LAS VEGAS (AP) – A federal appeals court has upheld a ruling that invalidated key patents – for the bar code scanner and industrial robotic vision – of the late Jerome Lemelson, one of America’s most prolific and controversial inventors.
The court affirmed that 14 of Lemelson’s critical patents were unenforceable in a case brought by companies including Cognex Corp., the world’s largest maker of machine vision, and Symbol Technologies Inc., which makes bar code scanners.
The U.S. Court of Appeals for the Federal Circuit, in Friday’s ruling, backed Las Vegas federal judge Philip Pro’s finding that the amount of time it took for Lemelson’s patents to issue was unfair and they were thus unenforceable.

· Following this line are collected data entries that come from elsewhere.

(** * Weather-API: the cache-aside temperature lookup of [main.go]

    A shallow embedding of [main.go] and a verification of its
    specification.  The program answers "what is the temperature at
    LOCATION?" from a Redis cache and, on a miss, from the Visual Crossing
    API, whose answer it stores under every alias the provider reports.

    The Go standard library and the two collaborators are not part of the
    repository; they are modelled here by their documented contracts:

    - [strconv]: single-precision numbers are [spec_float] values of the
      Standard Library's IEEE-754 specification, with precision 24 and
      maximal exponent 128; decimal literals are rounded to the nearest
      value, ties to even, by that specification's division;
    - [json]: a document is a syntax tree, decoded into [APIResponse] the
      way [encoding/json] decodes into that struct, nesting limit included;
    - Redis and the HTTP client: a [World] holding the store, the outcome
      of the upcoming Redis commands (each runs, or is answered by an error
      reply), the provider's replies and the record of the calls made.  The
      client's errors are strings compared by their text, [redis.Nil] being
      one of them. *)

From Stdlib Require Import ZArith Ascii String Floats.SpecFloat.
From Stdlib Require Import Decimal DecimalString DecimalN DecimalPos DecimalFacts.
From stdpp Require Import gmap strings list.

Open Scope Z_scope.

(** ** [strconv]: single-precision numbers and their decimal form *)

Module strconv.

Definition float32 : Type := spec_float.
Definition prec32 : Z := 24.
Definition emax32 : Z := 128.

Definition is_finite (f : float32) : bool :=
  match f with
  | S754_zero _ | S754_finite _ _ _ => true
  | _ => false
  end.

Definition float32_eqb (f g : float32) : bool :=
  match f, g with
  | S754_zero s, S754_zero t => Bool.eqb s t
  | S754_infinity s, S754_infinity t => Bool.eqb s t
  | S754_nan, S754_nan => true
  | S754_finite s m e, S754_finite t n k =>
      Bool.eqb s t && Pos.eqb m n && Z.eqb e k
  | _, _ => false
  end.

(** The float32 nearest to [(-1)^neg * c * 10^x], ties to even: what
    [ParseFloat(s, 32)] computes from a decimal literal ([S754_infinity]
    when the literal is out of range). *)
Definition round_decimal (neg : bool) (c x : Z) : float32 :=
  match c with
  | Zpos p =>
      let num := Z.to_pos (Zpos p * 10 ^ Z.max x 0) in
      let den := Z.to_pos (10 ^ Z.max (- x) 0) in
      SFdiv prec32 emax32 (S754_finite neg num 0) (S754_finite false den 0)
  | _ => S754_zero neg
  end.

Definition digits (c : Z) : string :=
  NilEmpty.string_of_uint (N.to_uint (Z.to_N c)).

Definition nb_digits (c : Z) : nat :=
  Decimal.nb_digits (N.to_uint (Z.to_N c)).

(** [m * 2^e] written as [c * 10^x], exactly. *)
Definition exact_decimal (m : positive) (e : Z) : Z * Z :=
  if 0 <=? e then (Zpos m * 2 ^ e, 0) else (Zpos m * 5 ^ (- e), e).

(** Trailing zeros of the digit string move into the exponent. *)
Fixpoint trim (fuel : nat) (c x : Z) : Z * Z :=
  match fuel with
  | O => (c, x)
  | S k => if c mod 10 =? 0 then trim k (c / 10) (x + 1) else (c, x)
  end.

(** Does the decimal [c * 10^x], as it will be written, read back as
    [f]? *)
Definition reads_back (f : float32) (neg : bool) (c x : Z) : bool :=
  let '(c', x') := trim (nb_digits c) c x in
  float32_eqb (round_decimal neg c' x') f.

Lemelson filed two voluminous applications with the U.S. Patent Office in 1954 and 1956 that were the basis for patents Lemelson claimed underlied the technologies with which supermarket clerks scan prices and that allow robotic arms to place computer chips on circuit boards.
But Lemelson’s critics claimed the inventor manipulated the U.S. Patent Office, exploiting loopholes in the system that allowed him to be awarded the critical bar code and machine vision patents, the first of which was issued in 1963.
In 1998, a handful of companies sued the Lemelson Medical, Education & Research Foundation, the for-profit Nevada entity Lemelson created years earlier to enforce his patents and eventually wangle 979 companies into paying $1.5 billion in licensing fees.
After a lengthy trial, the companies prevailed in January 2004.
In his ruling, Pro said: “Symbol and Cognex products do not work like anything disclosed and claimed by Lemelson.”
But the companies never proved that Lemelson, who died in 1997, had intentionally stalled getting the patents so he could profit handsomely.
Lemelson blamed the patent office and its examiners for the delays.
The lower court said Lemelson had engaged in “culpable neglect” during the prosecution of his applications.
Rob Lemelson, Lemelson’s son, said in an e-mail that the higher court’s decision was regrettable but it did not diminish his father’s legacy that includes more than 600 patents and efforts to foster invention.
“We do not believe it detracts from the significant contributions my father made to American society through his many inventions and patents, his lifelong advocacy of the individual American inventor, and his investment, through his charitable activities, to support American innovation, invention and our economic future,” he wrote.